Your objective: Please give back word for word the lines of the material below between the line containing "Local Open Scope Q_scope." and the line containing "(** The double", inclusive.

Records provided:
——

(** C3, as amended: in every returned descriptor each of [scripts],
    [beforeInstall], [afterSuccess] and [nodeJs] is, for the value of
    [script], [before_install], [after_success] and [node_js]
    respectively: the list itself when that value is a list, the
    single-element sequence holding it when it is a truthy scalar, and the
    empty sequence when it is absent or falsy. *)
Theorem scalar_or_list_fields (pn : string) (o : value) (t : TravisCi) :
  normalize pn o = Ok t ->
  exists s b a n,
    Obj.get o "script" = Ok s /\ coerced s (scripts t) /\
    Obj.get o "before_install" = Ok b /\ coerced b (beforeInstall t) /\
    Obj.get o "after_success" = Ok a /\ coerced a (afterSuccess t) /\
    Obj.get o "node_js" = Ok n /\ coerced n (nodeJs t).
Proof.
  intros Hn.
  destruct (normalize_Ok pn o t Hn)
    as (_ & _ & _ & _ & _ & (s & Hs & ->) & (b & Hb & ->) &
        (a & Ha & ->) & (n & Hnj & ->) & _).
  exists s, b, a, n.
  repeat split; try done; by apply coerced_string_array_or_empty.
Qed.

——

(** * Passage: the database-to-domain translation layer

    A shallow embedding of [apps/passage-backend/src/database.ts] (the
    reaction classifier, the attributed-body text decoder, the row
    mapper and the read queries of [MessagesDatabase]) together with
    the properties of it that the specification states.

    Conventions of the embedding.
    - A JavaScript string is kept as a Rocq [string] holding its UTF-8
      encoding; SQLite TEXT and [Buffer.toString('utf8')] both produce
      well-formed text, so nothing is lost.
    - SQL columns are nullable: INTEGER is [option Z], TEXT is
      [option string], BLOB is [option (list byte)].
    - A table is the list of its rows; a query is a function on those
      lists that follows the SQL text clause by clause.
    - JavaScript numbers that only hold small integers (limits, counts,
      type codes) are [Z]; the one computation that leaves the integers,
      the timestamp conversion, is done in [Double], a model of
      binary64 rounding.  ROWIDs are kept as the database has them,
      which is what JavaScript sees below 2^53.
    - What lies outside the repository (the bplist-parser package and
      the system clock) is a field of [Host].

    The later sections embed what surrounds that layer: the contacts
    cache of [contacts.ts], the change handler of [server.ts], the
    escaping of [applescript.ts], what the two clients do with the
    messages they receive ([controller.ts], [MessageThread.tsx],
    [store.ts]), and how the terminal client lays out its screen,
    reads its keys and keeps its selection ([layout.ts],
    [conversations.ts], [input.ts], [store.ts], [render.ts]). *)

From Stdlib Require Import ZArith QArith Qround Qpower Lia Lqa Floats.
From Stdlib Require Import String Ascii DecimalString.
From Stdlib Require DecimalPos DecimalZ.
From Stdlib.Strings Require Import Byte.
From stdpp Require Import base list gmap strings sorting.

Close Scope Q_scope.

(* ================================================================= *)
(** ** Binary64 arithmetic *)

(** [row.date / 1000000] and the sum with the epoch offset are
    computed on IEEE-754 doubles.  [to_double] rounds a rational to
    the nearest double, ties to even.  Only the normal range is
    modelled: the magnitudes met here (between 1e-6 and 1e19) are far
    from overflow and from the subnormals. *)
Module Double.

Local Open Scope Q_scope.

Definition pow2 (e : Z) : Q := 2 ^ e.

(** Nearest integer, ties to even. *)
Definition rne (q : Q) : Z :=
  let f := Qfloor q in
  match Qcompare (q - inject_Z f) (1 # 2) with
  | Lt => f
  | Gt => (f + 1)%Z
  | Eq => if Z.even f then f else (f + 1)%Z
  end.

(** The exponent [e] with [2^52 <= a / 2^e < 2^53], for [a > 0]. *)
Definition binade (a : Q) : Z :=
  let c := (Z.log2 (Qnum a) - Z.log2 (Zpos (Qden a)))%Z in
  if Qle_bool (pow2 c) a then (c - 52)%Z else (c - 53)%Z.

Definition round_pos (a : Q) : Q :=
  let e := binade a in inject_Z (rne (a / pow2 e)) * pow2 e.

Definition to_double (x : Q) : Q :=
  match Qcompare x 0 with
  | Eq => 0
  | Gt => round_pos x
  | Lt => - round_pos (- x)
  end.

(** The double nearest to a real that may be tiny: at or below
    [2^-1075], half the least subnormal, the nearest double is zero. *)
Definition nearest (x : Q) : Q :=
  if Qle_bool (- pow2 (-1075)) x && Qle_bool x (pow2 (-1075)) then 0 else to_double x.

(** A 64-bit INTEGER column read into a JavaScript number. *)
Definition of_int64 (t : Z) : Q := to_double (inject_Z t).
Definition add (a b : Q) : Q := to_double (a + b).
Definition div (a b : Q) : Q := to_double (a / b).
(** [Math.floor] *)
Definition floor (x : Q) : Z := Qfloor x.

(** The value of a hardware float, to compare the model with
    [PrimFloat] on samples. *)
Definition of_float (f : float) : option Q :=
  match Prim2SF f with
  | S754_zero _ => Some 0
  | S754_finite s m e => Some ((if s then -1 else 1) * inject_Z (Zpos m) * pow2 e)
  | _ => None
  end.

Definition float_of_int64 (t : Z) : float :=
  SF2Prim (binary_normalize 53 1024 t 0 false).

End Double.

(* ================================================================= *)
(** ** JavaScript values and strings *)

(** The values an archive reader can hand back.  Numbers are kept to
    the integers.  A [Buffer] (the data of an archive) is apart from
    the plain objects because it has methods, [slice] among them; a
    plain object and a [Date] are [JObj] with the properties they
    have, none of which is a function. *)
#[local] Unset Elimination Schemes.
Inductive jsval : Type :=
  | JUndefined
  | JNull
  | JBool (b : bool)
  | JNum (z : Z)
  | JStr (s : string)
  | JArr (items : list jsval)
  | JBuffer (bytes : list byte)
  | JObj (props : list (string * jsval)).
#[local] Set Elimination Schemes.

——

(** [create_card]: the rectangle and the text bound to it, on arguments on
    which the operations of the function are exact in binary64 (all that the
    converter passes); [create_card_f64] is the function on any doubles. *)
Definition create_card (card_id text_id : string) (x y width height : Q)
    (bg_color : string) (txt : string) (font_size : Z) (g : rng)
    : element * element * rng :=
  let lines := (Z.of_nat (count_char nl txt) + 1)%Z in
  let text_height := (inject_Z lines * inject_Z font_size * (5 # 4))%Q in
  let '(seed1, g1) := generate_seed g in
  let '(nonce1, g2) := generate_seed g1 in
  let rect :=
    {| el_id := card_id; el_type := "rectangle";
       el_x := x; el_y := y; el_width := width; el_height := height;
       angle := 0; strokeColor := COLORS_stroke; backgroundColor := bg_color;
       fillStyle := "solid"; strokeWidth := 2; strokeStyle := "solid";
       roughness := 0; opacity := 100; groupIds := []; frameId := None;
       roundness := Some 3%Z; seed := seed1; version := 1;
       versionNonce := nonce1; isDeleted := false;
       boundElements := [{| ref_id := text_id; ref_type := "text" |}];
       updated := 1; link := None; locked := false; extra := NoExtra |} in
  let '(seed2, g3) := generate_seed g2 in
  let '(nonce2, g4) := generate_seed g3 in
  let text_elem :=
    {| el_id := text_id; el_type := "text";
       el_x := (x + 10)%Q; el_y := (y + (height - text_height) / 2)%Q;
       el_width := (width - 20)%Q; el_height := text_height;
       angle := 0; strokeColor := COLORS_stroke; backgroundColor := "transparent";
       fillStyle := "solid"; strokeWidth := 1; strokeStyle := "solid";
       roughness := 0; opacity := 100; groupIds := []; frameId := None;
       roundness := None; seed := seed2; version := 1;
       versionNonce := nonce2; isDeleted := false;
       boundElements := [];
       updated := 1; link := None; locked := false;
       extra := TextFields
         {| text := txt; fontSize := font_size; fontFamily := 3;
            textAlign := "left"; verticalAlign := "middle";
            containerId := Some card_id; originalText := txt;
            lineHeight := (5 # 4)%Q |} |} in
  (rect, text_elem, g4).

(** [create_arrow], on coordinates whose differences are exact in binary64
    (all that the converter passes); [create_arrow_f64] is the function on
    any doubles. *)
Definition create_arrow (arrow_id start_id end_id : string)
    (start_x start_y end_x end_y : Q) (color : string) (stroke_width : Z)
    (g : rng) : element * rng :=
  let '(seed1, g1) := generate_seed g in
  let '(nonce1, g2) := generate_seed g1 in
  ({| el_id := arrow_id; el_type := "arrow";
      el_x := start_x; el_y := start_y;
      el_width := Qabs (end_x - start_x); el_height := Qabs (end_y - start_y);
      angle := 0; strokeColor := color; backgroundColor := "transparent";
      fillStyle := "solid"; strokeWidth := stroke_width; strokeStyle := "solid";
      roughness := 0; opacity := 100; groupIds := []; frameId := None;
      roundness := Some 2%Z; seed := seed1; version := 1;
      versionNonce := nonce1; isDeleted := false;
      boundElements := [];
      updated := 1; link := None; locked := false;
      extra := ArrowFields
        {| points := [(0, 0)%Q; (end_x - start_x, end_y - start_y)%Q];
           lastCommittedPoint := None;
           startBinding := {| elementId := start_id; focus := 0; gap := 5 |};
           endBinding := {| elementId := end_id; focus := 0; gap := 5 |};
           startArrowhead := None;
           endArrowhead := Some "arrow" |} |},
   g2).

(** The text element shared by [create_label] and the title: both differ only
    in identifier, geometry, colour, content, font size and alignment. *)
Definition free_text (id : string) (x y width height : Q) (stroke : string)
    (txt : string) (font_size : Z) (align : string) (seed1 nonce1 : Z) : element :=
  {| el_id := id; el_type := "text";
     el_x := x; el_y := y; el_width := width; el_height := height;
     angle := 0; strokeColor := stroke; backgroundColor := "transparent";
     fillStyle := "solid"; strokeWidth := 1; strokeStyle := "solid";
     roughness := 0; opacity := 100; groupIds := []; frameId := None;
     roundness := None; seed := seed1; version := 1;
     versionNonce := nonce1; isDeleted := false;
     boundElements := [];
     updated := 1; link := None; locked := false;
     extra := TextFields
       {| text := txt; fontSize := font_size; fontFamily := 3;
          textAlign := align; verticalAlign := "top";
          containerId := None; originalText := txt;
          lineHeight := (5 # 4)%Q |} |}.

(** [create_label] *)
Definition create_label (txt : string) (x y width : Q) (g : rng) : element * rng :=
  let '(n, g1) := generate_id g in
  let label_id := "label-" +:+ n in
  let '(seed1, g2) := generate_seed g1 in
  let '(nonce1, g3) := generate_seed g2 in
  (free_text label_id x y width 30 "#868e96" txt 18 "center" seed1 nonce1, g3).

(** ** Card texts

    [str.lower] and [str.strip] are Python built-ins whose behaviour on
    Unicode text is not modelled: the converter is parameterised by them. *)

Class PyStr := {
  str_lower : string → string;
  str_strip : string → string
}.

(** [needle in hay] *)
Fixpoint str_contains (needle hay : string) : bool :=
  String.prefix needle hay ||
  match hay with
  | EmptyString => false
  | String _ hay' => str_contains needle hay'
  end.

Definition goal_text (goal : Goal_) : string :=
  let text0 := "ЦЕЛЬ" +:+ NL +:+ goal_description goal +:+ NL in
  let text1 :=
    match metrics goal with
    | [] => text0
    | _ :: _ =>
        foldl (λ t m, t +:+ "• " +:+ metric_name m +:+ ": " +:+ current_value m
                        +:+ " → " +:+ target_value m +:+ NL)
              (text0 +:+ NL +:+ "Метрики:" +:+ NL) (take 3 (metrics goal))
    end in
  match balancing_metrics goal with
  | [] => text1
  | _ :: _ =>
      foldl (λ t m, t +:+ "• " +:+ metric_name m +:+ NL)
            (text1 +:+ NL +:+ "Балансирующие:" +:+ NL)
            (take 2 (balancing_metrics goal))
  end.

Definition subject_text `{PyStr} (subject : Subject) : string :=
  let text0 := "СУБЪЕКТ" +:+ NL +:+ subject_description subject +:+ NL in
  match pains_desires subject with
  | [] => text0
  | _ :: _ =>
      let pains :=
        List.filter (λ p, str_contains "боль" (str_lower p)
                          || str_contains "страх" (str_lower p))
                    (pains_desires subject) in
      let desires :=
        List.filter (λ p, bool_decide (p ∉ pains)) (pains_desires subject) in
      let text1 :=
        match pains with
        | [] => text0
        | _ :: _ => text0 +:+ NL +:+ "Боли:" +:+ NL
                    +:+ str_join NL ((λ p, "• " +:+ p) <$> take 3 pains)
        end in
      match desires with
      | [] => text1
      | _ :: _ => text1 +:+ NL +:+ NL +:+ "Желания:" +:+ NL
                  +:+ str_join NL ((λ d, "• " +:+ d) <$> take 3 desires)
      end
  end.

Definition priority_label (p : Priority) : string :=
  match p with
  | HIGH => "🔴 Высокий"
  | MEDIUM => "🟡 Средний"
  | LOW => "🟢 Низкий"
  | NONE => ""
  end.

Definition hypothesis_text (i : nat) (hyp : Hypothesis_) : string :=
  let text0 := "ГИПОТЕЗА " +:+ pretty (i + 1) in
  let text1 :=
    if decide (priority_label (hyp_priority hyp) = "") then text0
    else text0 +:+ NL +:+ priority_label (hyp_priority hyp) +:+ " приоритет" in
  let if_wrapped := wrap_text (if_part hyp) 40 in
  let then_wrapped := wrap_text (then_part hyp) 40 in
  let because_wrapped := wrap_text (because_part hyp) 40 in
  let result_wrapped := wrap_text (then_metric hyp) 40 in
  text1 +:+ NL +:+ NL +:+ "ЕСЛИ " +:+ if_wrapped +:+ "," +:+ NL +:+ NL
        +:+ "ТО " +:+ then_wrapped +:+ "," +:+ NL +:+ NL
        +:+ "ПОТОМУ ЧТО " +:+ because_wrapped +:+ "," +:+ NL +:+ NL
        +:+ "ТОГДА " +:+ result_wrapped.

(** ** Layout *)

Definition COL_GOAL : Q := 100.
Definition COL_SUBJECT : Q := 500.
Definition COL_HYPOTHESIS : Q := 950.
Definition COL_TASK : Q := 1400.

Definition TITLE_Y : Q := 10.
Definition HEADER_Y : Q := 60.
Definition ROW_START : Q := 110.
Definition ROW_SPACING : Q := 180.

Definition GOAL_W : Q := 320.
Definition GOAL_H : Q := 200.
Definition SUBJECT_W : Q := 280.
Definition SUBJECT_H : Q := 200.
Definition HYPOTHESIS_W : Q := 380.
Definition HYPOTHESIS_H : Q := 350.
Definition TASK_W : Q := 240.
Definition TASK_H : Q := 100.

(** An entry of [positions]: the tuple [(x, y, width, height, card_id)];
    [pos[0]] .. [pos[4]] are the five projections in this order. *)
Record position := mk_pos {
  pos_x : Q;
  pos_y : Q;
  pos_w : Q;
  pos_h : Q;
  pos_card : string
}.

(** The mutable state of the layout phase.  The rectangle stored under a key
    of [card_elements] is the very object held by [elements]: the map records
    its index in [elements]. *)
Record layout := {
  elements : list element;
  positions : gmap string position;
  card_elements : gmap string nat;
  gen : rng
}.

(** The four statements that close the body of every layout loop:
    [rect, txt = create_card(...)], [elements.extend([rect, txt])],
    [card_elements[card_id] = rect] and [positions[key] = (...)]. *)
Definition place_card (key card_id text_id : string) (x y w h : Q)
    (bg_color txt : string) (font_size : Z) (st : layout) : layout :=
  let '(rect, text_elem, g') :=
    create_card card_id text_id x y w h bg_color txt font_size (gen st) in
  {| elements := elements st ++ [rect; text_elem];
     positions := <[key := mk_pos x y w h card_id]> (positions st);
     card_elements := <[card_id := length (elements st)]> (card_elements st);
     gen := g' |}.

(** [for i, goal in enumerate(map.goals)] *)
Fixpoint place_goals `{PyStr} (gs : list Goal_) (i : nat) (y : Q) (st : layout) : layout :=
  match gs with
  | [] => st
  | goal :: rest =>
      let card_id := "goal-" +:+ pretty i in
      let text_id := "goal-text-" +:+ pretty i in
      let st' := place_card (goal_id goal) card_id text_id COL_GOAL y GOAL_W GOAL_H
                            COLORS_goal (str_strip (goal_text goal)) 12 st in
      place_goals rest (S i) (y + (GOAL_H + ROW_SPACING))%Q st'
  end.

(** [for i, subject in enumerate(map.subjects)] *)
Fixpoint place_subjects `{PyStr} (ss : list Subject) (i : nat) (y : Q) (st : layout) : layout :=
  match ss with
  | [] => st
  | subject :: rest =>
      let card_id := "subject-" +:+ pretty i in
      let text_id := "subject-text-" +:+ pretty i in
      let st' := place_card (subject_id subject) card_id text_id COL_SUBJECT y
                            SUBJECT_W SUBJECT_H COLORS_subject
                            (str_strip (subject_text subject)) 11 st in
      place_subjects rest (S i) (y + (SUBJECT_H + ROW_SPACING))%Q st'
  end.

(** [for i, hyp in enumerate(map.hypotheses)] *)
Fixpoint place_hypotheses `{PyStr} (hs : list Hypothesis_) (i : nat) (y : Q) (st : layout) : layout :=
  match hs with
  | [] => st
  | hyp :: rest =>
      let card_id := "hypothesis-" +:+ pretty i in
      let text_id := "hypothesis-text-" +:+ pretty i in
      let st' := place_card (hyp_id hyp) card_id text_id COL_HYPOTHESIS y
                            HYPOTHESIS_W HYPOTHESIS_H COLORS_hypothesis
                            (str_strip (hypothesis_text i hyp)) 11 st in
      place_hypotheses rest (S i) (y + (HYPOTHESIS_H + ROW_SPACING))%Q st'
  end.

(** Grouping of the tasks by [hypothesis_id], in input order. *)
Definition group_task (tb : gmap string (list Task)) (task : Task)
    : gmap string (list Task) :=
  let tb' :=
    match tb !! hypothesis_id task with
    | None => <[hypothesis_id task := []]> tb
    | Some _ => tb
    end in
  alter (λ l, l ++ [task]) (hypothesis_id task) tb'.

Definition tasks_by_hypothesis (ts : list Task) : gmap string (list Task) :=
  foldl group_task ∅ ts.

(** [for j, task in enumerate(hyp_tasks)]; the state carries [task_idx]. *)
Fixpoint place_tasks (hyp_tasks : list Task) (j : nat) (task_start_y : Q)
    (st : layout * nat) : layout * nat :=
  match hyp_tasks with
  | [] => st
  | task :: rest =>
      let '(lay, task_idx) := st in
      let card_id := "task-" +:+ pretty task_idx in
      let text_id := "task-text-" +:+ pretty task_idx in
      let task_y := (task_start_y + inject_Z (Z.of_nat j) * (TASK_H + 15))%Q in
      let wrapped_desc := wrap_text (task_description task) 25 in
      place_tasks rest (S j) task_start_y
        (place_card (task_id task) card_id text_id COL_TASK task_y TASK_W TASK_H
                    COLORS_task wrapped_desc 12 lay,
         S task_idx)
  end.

——

Solution for this problem:
Local Open Scope Q_scope.

Definition pow2 (e : Z) : Q := 2 ^ e.

(** Nearest integer, ties to even. *)
Definition rne (q : Q) : Z :=
  let f := Qfloor q in
  match Qcompare (q - inject_Z f) (1 # 2) with
  | Lt => f
  | Gt => (f + 1)%Z
  | Eq => if Z.even f then f else (f + 1)%Z
  end.

(** The exponent [e] with [2^52 <= a / 2^e < 2^53], for [a > 0]. *)
Definition binade (a : Q) : Z :=
  let c := (Z.log2 (Qnum a) - Z.log2 (Zpos (Qden a)))%Z in
  if Qle_bool (pow2 c) a then (c - 52)%Z else (c - 53)%Z.

Definition round_pos (a : Q) : Q :=
  let e := binade a in inject_Z (rne (a / pow2 e)) * pow2 e.

Definition to_double (x : Q) : Q :=
  match Qcompare x 0 with
  | Eq => 0
  | Gt => round_pos x
  | Lt => - round_pos (- x)
  end.

(** The double nearest to a real that may be tiny: at or below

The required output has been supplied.